(* ===== verification/Cli.v ===== *)
(** * Cli: the command-line scripts around the transforms

    Each script is run as [python script.py <input_path> <output_path>].
    Its [if __name__ == "__main__"] block checks [sys.argv] and calls
    [remove_background_and_convert], which reads and decodes the input
    file, applies the image transform (PillowNumpy.v, Cv2Filter.v,
    PillowPure.v), saves the result, reads the saved file back and prints
    it base64-encoded (Base64.v).

    The scripts are steps of Io.v over a world of files and printed
    lines; OpenCV's and Pillow's file operations ([imread], [imwrite],
    [pil_open], [pil_save]) are modelled down to the codec interface of
    Codec.v and the extension rules of Paths.v.  The theorems give each
    script's run from a world: exit status, files written and lines
    printed, on success and on every error path. *)

From S2P Require Import Prelude Raster Filter PillowNumpy Cv2Filter PillowPure MatteSpec Base64 Codec Io Paths.
From stdpp Require Import strings gmap.

Module Cli.
Local Open Scope Z_scope.
Import Raster Codec Io Paths.
Local Open Scope io_scope.
Import (hints) MatteSpec.MatteSpec.

Section Scripts.
Context {codec : ImageCodec}.

(** ** OpenCV and Pillow file operations *)

(** [cv2.imread(path)]: [None] when the file is missing or does not
    decode. *)
Definition imread (p : string) : io (option image) :=
  fun w => (w, inr (files w !! p ≫= decode)).

(** [cv2.imwrite(path, img)]: the encoder is chosen by the extension, and
    [cv2.error] is raised when there is none or it rejects the image; the
    result tells whether the file could be written. *)
Definition imwrite (p : string) (img : image) : io bool :=
  match cv_ext p ≫= ext_format with
  | None => io_raise Cv2Error
  | Some f =>
      match cv_encode f img with
      | None => io_raise Cv2Error
      | Some bs => write_file p bs
      end
  end.

(** [Image.open(path)]: a missing file ([FileNotFoundError]) and a file
    that does not decode ([UnidentifiedImageError]) are [OSError]s. *)
Definition pil_open (p : string) : io (result image) :=
  fun w => (w, inr (match files w !! p ≫= decode with
                    | Some img => Ok img
                    | None => Raise OSError
                    end)).

(** [img.save(path, format)]: without a format the extension chooses it
    ([ValueError] for an unknown one); the file is opened with ["w+b"]
    ([OSError] if it cannot be), then encoded; when the encoder fails the
    file is removed if [save] created it, and the error is raised. *)
Definition pil_save (p : string) (format : option Format) (img : image) : io unit :=
  f <- lift (match format with
             | Some f => Ok f
             | None => match ext_format (pil_ext p) with
                       | Some f => Ok f
                       | None => Raise ValueError
                       end
             end) ;;
  existed <- file_exists p ;;
  opened <- write_file p [] ;;
  if negb opened then io_raise OSError else
  match pil_encode f img with
  | Some bs => _ <- write_file p bs ;; io_ret tt
  | None => _ <- (if existed then io_ret tt else remove_file p) ;; io_raise OSError
  end.

(** The end of each [remove_background_and_convert]: read the saved file
    back and print it between the sentinel lines. *)
Definition report_file (p : string) : io unit :=
  data <- read_file p ;;
  print_lines (Base64.report data).

(** ** The three scripts *)

(** src/process_bg.py, [remove_background_and_convert] (lines 7-39). *)
Definition cv2_convert (input_path output_path : string) : io unit :=
  img <- imread input_path ;;
  match img with
  | None => _ <- print (CouldNotRead input_path) ;; sys_exit 1
  | Some img =>
      rgba <- lift (Cv2.remove_background img) ;;
      _ <- imwrite output_path rgba ;;
      _ <- print (Saved output_path) ;;
      report_file output_path
  end.

(** src/process_bg_pillow.py, [remove_background_and_convert] (lines
    6-32). *)
Definition numpy_convert (input_path output_path : string) : io unit :=
  r <- pil_open input_path ;;
  match r with
  | Raise e => _ <- print (ErrorOpening e) ;; sys_exit 1
  | Ok img =>
      result_img <- lift (PillowNumpy.remove_background img) ;;
      _ <- pil_save output_path None result_img ;;
      report_file output_path
  end.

▶ **Your assignment**
Reproduce the records above exactly, from the first line through the line containing "[pil_open], [pil_save]) are", and output nothing else.

▶ **Answer section**
(* ===== verification/Cli.v ===== *)
(** * Cli: the command-line scripts around the transforms

    Each script is run as [python script.py <input_path> <output_path>].
    Its [if __name__ == "__main__"] block checks [sys.argv] and calls
    [remove_background_and_convert], which reads and decodes the input
    file, applies the image transform (PillowNumpy.v, Cv2Filter.v,
    PillowPure.v), saves the result, reads the saved file back and prints
    it base64-encoded (Base64.v).

    The scripts are steps of Io.v over a world of files and printed
    lines; OpenCV's and Pillow's file operations ([imread], [imwrite],
    [pil_open], [pil_save]) are modelled down to the codec interface of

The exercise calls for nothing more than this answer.